» YOUR TASK
The answer must consist of every line in the data below that holds the word "length".
___ WORKING DATA
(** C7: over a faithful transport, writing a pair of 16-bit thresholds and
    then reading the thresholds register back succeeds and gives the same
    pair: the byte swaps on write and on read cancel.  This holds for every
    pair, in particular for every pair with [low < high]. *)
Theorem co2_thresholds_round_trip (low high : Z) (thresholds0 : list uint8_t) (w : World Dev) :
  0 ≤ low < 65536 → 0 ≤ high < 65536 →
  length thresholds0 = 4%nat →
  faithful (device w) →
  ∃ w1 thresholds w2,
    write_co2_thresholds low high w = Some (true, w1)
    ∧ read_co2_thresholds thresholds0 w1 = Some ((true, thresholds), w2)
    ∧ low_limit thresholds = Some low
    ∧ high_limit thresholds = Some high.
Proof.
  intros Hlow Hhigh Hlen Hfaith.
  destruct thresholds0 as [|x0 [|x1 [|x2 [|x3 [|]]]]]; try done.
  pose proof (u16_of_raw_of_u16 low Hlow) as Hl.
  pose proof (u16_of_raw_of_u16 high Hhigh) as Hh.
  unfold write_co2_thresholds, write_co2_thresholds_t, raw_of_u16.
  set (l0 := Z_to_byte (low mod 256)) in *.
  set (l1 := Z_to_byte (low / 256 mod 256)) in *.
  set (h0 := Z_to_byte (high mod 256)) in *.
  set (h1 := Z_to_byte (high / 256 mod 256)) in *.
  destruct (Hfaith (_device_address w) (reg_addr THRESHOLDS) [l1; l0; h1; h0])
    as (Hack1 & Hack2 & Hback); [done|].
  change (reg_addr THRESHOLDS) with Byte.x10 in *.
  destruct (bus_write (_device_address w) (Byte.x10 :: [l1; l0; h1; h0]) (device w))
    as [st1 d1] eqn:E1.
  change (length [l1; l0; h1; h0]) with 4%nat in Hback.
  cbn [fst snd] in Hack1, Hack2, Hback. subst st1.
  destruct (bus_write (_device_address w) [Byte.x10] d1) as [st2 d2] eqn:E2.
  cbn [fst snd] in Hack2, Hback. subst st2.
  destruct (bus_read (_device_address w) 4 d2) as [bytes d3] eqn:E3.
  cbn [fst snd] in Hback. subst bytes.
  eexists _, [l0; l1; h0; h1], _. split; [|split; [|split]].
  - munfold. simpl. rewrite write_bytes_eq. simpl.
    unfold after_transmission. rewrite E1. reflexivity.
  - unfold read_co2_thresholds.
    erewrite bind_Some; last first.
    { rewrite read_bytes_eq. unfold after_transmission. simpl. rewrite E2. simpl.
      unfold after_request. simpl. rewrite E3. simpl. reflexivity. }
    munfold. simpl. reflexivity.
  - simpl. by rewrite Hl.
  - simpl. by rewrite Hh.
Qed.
______
» REPLY TO THE TASK
  length thresholds0 = 4%nat →
  change (length [l1; l0; h1; h0]) with 4%nat in Hback.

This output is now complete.